__What to work on__
Beginning with the first line below, please restate each line exactly, down to and including the line containing "match json_loads config_str with".

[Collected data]

(** [load_config]: the handler catches [JSONDecodeError] and [KeyError] only. *)
Definition load_config (cm : ConfigManager) (now : string) (config_str : string)
  : result (ConfigManager * bool) :=
  match json_loads config_str with
  | None => Ok (cm, false)
  | Some config =>
      match config with
      | JObj d =>
          if (Dict.has "big_model" d && Dict.has "small_model" d)%bool then
            match Dict.get "big_model" d, Dict.get "small_model" d with
            | Some b, Some s => Ok (set_models_json cm now b s)
            | _, _ => Ok (cm, false)
            end
          else Ok (cm, false)
      | JArr l =>
          if (in_array "big_model" l && in_array "small_model" l)%bool
          then Err (TypeError "list indices must be integers or slices, not str")
          else Ok (cm, false)
      | JStr s =>
          if (Str.contains "big_model" s && Str.contains "small_model" s)%bool
          then Err (TypeError "string indices must be integers")
          else Ok (cm, false)
      | _ => Err (TypeError "argument is not iterable")
      end
  end.

End Serialised.

(** The aliases of a manager are consistent: unset together, or set to models
    that the registry accepts; a current preset is one of the presets and
    names the two models. *)
Definition aliases_consistent (cm : ConfigManager) : Prop :=
  match big_model (current_config cm), small_model (current_config cm) with
  | None, None => current_preset (current_config cm) = None
  | Some b, Some s =>
      validate_model cm b = true /\ validate_model cm s = true
      /\ match current_preset (current_config cm) with
         | None => True
         | Some n =>
             exists preset, Dict.get n (presets cm) = Some preset
                            /\ preset_big_model preset = b
                            /\ preset_small_model preset = s
         end
  | _, _ => False
  end.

__Worked solution__
(** [load_config]: the handler catches [JSONDecodeError] and [KeyError] only. *)
Definition load_config (cm : ConfigManager) (now : string) (config_str : string)
  : result (ConfigManager * bool) :=
  match json_loads config_str with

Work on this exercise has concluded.